— Exercise —
When you reach the line that contains "place (as the" in the data below, start reproducing lines exactly, and stop after the line that contains "payload sealed at".

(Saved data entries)
(** The client's keys for the answer of an accepted session. *)
Lemma client_keys (cc : ClientConf) ms resp s ci :
  cc_psk cc = sc_psk conf -> cc_encrypt cc = sc_encrypt conf -> (sc_encrypt conf = true -> cc_enc_algo cc = sc_enc_algo conf) ->
  (0 < cc_min_enc cc -> cc_encrypt cc = true) -> conf_ok -> answered ms resp s ->
  es_enc_algo (cs_epoch_state s) = session_algo -> salt_ok (es_salt_a (cs_epoch_state s)) -> salt_ok (es_salt_b (cs_epoch_state s)) ->
  make_ciphers conf (es_salt_a (cs_epoch_state s)) (es_salt_b (cs_epoch_state s)) session_algo = Ok ci ->
  check_response cc resp =
    Ok {| lk_algo := session_algo; lk_ic_tx := ec_rx ci; lk_ic_rx := ec_tx ci; lk_fec_tx := ec_fec_rx ci; lk_fec_rx := ec_fec_tx ci |}.
Proof.
  intros Hpsk Henc Halg Hmin Hconf [_ _ _ Hv He Ha Hs] Hal [Hla Hba] [Hlb Hbb] Hci. unfold check_response.
  rewrite Hv, Z.eqb_refl, He, Henc, Bool.eqb_reflx. cbn [negb]. unfold derive_keys. rewrite Ha, Hal, Henc.
  unfold make_ciphers, session_algo, conf_ok in *. destruct (sc_encrypt conf) eqn:E.
  - rewrite Halg, Z.eqb_refl by done. cbn [negb]. rewrite Hal in Hs. unfold response_enc_salts in Hs.
    rewrite (Hconf eq_refl) in Hs. cbn [negb] in Hs. injection Hs as Hs1 Hs2. unfold decode_salts.
    rewrite Hs1, Hs2, !hex_roundtrip, Hla, Hlb, Nat.eqb_refl by done. cbn [andb]. rewrite Hpsk. revert Hci. unfold result_bind.
    destruct (for_algo (sc_psk conf) (es_salt_b _) _) as [tx|]; [|done]. destruct (for_algo (sc_psk conf) (es_salt_a _) _) as [rx|]; [|done].
    destruct (domain_for_algo _ (es_salt_b _) DOMAIN_FEC _) as [ftx|]; [|done]. destruct (domain_for_algo _ (es_salt_a _) DOMAIN_FEC _) as [frx|]; [|done].
    intros [= <-]. cbn [lk_algo result_ok ec_tx ec_rx ec_fec_tx ec_fec_rx]. by rewrite (Hconf eq_refl), andb_false_r.
  - injection Hci as <-. cbn. destruct (Z.ltb_spec 0 (cc_min_enc cc)); [|done]. rewrite Hmin in Henc by done. done.
Qed.

(** C7: after every successful handshake the two ends hold the same keys.  In every
    state the server can reach by operations whose traffic leaves the parity ciphers in
    place (as the data path does: [port_run_keeps_key], [rx_step_keeps_key],
    [decoder_keeps_key]), with salts of the right size from the random source, a client with the same pre-shared key whose request is
    accepted accepts the answer; the key it sends with is the key the connection
    receives with and the key it receives with is the session's sending key, so a
    payload sealed at one end opens at the other.  With FEC on, the cipher in the
    session's decoder is the client's parity sending key and the cipher in the encoder
    of the session's port is the client's parity receiving key; and when the answer
    makes the client build its FEC state anew, the encoder and the decoder it installs
    hold these same ciphers crosswise. *)
Theorem handshake_keys_agree `{!CryptoLaws} v4cidr v6cidr ops (cc : ClientConf) cl inst conn_id idx peer ms en nu now wo c' ms' resp :
  conf_ok -> Forall op_salts ops -> traffic_run (server_new v6 v4cidr v6cidr) ops -> salts_ok en ->
  cc_psk cc = sc_psk conf -> (0 < cc_min_enc cc -> cc_encrypt cc = true) ->
  let c := sr_core (server_run v6 conf (server_new v6 v4cidr v6cidr) ops) in
  handle_handshake v6 conf c ms (Some (build_request cc cl inst conn_id idx peer)) en nu now wo = (c', ms', HOk, Some resp) ->
  exists keys r s, check_response cc resp = Ok keys /\ ms_client_session ms' = Some r /\ sv_heap c' !! r = Some s /\
    lk_ic_tx keys = ms_ic_rx ms' /\ lk_ic_rx keys = es_ic_tx (cs_epoch_state s) /\ rs_session_epoch resp = ms_session_epoch ms' /\
    (FEC_MIN_GROUP <= cs_fec_enc_k s ->
     session_fec_rx s = Some (lk_fec_tx keys) /\ session_fec_tx s = Some (lk_fec_rx keys) /\
     forall w ok, let cl' := apply_session cc cl keys resp w ok in
       client_rebuilds cc cl keys resp = true -> FEC_MIN_GROUP <= ss_fec_negotiated (ct_session cl') ->
       client_fec_tx cl' = session_fec_rx s /\ client_fec_rx cl' = session_fec_tx s) /\
    forall ic pt seq wl, lk_ic_tx keys = Some ic -> pt <> [] ->
      exists ic', ms_ic_rx ms' = Some ic' /\
        open_in_place ic' (seal_in_place ic (pt ++ replicate GCM_TAG_SIZE 0) (length pt) seq wl) seq wl = Some pt.
Proof.
  intros Hconf Hops Htr Hen Hpsk Hmin c E.
  assert (Hk : heap_all keys_ok c) by (apply run_keys; [done|done|by intros ??]).
  assert (Hf : sessions_fec c) by (apply run_fec; [done..|by intros ??]).
  pose proof (handshake_fec c ms (Some (build_request cc cl inst conn_id idx peer)) en nu now wo Hconf Hf Hen) as Hf'.
  rewrite E in Hf'. cbn [fst] in Hf'.
  destruct (accepted_answer _ _ _ _ _ _ _ _ _ _ Hconf Hk Hen E) as (Hchk & r & s & Hs & Hms & (Hal & Ha & Hb & ci & Hci & Htx & Hrx) & Han).
  destruct (request_agrees _ Hchk) as [Henc Halg]. cbn in Henc, Halg. specialize (Hf' r s Hs). unfold fec_keys_ok in Hf'. rewrite Hal in Hf'.
  exists {| lk_algo := session_algo; lk_ic_tx := ec_rx ci; lk_ic_rx := ec_tx ci; lk_fec_tx := ec_fec_rx ci; lk_fec_rx := ec_fec_tx ci |}, r, s.
  split. { eapply client_keys; try done. rewrite Henc in Halg. intros Hy. rewrite Hy in Halg. by apply Halg. }
  cbn [lk_ic_tx lk_ic_rx lk_fec_tx lk_fec_rx]. split_and!; try done; try (by rewrite (an_ic_rx _ _ _ Han)).
  - by rewrite (an_epoch _ _ _ Han), (an_conn_epoch _ _ _ Han).
  - intros Hkk. destruct (Hf' Hkk) as (ci' & Hci' & -> & ->). rewrite Hci in Hci'. injection Hci' as <-.
    split; [done|]. split; [done|]. intros w ok Hre Hneg. by apply rebuilt_fec_keys.
  - intros ic pt seq wl Eic Hpt. exists ic. split; [by rewrite (an_ic_rx _ _ _ Han), Hrx|by apply open_in_place_seal].
Qed.
End Keys.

— Response below —
    place (as the data path does: [port_run_keeps_key], [rx_step_keeps_key],
    [decoder_keeps_key]), with salts of the right size from the random source, a client with the same pre-shared key whose request is
    accepted accepts the answer; the key it sends with is the key the connection
    receives with and the key it receives with is the session's sending key, so a
    payload sealed at one end opens at the other.  With FEC on, the cipher in the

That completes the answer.